[Dataset entries]
========
(** * type-is: runtime type predicates of [src/typeis.js] and the
      dispatcher of [src/index.js], embedded over a small model of
      ECMAScript values.

    Numbers are IEEE 754 binary64 values ([spec_float] of the Standard
    Library, with [prec = 53] and [emax = 1024]); objects live in a heap
    indexed by references, each with its [[Prototype]] link, its own
    data properties and the two internal slots the predicates look at
    ([[Call]] and the Array exotic flag).  The predicates never write to
    the heap, so the heap is a read-only parameter.  Accessor properties
    and proxies are outside the model, and so are the exports that need
    more of the engine than that: [isArguments], [isClass],
    [isExtensible], [isError], [isRegExp] and [isBuffer].  [isInstanceOf]
    is modelled for constructors that keep the default [@@hasInstance],
    and [isIterable] with the property key of [iterator] as a
    parameter. *)

From Stdlib Require Import ZArith List String Bool Lia.
From Stdlib Require Import Decimal DecimalString.
From Stdlib Require Import Floats.SpecFloat.
From stdpp Require Import gmap.

Import ListNotations.
Local Open Scope string_scope.

(** ** The Number type *)

Module Num.

Definition prec : Z := 53.
Definition emax : Z := 1024.

Definition posZero : spec_float := S754_zero false.
Definition negZero : spec_float := S754_zero true.
Definition NaN : spec_float := S754_nan.
Definition Infinity : spec_float := S754_infinity false.
Definition negInfinity : spec_float := S754_infinity true.

(** The Number nearest to an integer (exact below 2^53). *)
Definition ofZ (z : Z) : spec_float := binary_normalize prec emax z 0 false.

(** A dyadic literal [m * 2^e]. *)
Definition dyadic (m e : Z) : spec_float := binary_normalize prec emax m e false.

Definition one : spec_float := ofZ 1.

Definition div : spec_float -> spec_float -> spec_float := SFdiv prec emax.
Definition eqb : spec_float -> spec_float -> bool := SFeqb.
Definition ltb : spec_float -> spec_float -> bool := SFltb.
Definition leb : spec_float -> spec_float -> bool := SFleb.

(** Number::remainder, the [%] operator: the result has the sign of the
    dividend and is computed exactly. *)
Definition rem (n d : spec_float) : spec_float :=
  match n, d with
  | S754_nan, _ | _, S754_nan => S754_nan
  | S754_infinity _, _ => S754_nan
  | _, S754_infinity _ => n
  | _, S754_zero _ => S754_nan
  | S754_zero _, _ => n
  | S754_finite sn mn en, S754_finite _ md ed =>
      let e := Z.min en ed in
      let N := Zpos (fst (shl_align mn en e)) in
      let D := Zpos (fst (shl_align md ed e)) in
      binary_normalize prec emax (cond_Zopp sn (Z.modulo N D)) e sn
  end.
(** * mrs1000_node: session loop, layer routing and cloud assembly

    A shallow embedding of [src/mrs1000_node.cpp]: [getLayerIndex] and the two
    nested loops of [main].  The driver ([MRS1000]), the clock and the
    publishers are collaborators: what they answer is the input of the model
    (a script of connection attempts and of loop iterations), what is asked of
    them is its output (a trace of events). *)

From Stdlib Require Import ZArith QArith.
From stdpp Require Import base numbers list strings.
========
To do: Throughout the records above, find the lines in which the word "properties" appears and return them.

Finished task:
    data properties and the two internal slots the predicates look at
    the heap, so the heap is a read-only parameter.  Accessor properties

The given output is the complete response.